- **REQUIRED ACTION**
Among the entries below, find each line with "seconds" and show it.

- **PROVIDED RECORDS**
Definition btc_history : list price_point :=
  map (fun i => {| hp_timestamp := 86400 * i; hp_price := Qc_of_Z (40000 + 100 * i) |})
    [1; 2; 3; 4; 5; 6; 7; 8; 9; 10; 11; 12; 13; 14]%Z.

(** Binance answers, the file can be written. *)
Definition env_binance_up : env :=
  {| _get_prices_from_binance := fun _ => Some {[ "BTC"%string := btc_quote ]};
     _get_prices_from_coingecko := fun _ => None;
     _get_prices_from_coincap := fun _ => None;
     _get_prices_from_cryptocompare := fun _ => None;
     _get_historical_from_binance := fun _ _ => Some btc_history;
     _get_historical_from_coingecko := fun _ _ => None;
     _get_historical_from_coincap := fun _ _ => None;
     time_at_check := Qc_of_Z 1000;
     time_at_store := Qc_of_Z 1001;
     time_at_fallback := Qc_of_Z 1002;
     disk_writable := true |}.

(** Every source is down, [seconds] after the sample above. *)
Definition env_all_down (seconds : Z) : env :=
  {| _get_prices_from_binance := fun _ => None;
     _get_prices_from_coingecko := fun _ => None;
     _get_prices_from_coincap := fun _ => None;
     _get_prices_from_cryptocompare := fun _ => None;
     _get_historical_from_binance := fun _ _ => None;
     _get_historical_from_coingecko := fun _ _ => None;
     _get_historical_from_coincap := fun _ _ => None;
     time_at_check := Qc_of_Z (1001 + seconds);
     time_at_store := Qc_of_Z (1001 + seconds);
     time_at_fallback := Qc_of_Z (1001 + seconds);
     disk_writable := true |}.

(** A fetcher holding one quote stored at time 1001. *)
Definition fetcher_with_btc : MarketDataFetcher :=
  store (_load_persistent_cache None) (prices_key ["BTC"%string])
    (CPrices {[ "BTC"%string := btc_quote ]}) (Qc_of_Z 1001).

- **OUTPUT FOR THIS EXERCISE**
(** Every source is down, [seconds] after the sample above. *)
Definition env_all_down (seconds : Z) : env :=
     time_at_check := Qc_of_Z (1001 + seconds);
     time_at_store := Qc_of_Z (1001 + seconds);
     time_at_fallback := Qc_of_Z (1001 + seconds);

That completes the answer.